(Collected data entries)
▬▬▬▬▬▬

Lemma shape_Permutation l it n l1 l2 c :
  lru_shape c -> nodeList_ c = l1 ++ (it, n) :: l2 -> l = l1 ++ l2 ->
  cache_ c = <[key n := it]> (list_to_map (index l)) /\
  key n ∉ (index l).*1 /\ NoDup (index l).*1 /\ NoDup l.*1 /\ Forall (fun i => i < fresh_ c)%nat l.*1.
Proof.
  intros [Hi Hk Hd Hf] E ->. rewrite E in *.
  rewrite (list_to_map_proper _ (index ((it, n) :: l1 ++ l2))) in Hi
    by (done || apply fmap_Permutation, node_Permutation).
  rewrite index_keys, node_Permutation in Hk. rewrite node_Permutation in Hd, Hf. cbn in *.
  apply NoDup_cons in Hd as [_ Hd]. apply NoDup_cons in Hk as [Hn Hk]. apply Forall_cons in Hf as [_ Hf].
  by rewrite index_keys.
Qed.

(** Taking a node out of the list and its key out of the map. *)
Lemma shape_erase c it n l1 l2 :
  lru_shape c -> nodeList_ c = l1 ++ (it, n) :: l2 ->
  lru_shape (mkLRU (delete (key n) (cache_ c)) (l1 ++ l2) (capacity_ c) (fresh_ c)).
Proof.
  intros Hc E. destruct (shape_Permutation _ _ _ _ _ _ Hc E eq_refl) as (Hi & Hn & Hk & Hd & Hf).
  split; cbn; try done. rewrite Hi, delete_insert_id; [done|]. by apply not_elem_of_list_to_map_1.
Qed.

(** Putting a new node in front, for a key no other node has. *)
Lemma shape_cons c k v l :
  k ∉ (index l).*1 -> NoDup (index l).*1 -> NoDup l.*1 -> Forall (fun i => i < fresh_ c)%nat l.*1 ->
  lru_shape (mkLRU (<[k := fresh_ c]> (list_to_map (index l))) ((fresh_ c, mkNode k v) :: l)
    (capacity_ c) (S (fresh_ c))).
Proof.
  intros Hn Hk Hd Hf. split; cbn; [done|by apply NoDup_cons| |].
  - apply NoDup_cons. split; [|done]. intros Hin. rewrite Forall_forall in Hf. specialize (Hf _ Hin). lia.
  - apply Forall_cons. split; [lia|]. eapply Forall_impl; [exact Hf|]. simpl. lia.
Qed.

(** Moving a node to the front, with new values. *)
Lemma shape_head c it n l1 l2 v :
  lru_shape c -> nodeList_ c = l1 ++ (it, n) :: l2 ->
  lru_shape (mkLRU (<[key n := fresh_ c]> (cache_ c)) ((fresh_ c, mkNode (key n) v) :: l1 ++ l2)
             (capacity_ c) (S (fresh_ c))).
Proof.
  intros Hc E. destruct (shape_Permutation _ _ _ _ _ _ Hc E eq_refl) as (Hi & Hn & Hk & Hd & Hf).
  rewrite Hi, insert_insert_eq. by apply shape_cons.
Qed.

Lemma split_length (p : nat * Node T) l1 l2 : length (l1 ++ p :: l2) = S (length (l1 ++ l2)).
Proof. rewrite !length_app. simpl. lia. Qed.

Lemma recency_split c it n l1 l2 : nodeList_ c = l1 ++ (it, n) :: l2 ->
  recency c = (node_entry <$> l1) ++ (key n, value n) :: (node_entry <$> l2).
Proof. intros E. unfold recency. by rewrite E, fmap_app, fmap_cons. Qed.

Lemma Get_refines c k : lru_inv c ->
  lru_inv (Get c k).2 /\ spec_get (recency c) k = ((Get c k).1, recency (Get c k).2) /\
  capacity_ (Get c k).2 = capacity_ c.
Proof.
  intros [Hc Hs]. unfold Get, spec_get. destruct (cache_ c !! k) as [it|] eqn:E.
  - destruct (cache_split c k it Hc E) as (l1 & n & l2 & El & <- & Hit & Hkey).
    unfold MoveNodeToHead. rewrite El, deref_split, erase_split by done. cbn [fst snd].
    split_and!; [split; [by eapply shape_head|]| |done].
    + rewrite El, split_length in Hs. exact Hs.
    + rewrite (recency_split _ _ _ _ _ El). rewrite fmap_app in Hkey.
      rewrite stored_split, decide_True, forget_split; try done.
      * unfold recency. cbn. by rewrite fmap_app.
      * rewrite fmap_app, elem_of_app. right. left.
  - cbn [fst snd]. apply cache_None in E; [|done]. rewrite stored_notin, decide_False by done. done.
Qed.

▬▬▬▬▬▬

Work request: Output only an exact transcription of the lines above from the one with "k ∉ (index l).*1" up to and including the one with "(** Moving a".

Exercise solution:
  k ∉ (index l).*1 -> NoDup (index l).*1 -> NoDup l.*1 -> Forall (fun i => i < fresh_ c)%nat l.*1 ->
  lru_shape (mkLRU (<[k := fresh_ c]> (list_to_map (index l))) ((fresh_ c, mkNode k v) :: l)
    (capacity_ c) (S (fresh_ c))).
Proof.
  intros Hn Hk Hd Hf. split; cbn; [done|by apply NoDup_cons| |].
  - apply NoDup_cons. split; [|done]. intros Hin. rewrite Forall_forall in Hf. specialize (Hf _ Hin). lia.
  - apply Forall_cons. split; [lia|]. eapply Forall_impl; [exact Hf|]. simpl. lia.
Qed.

(** Moving a node to the front, with new values. *)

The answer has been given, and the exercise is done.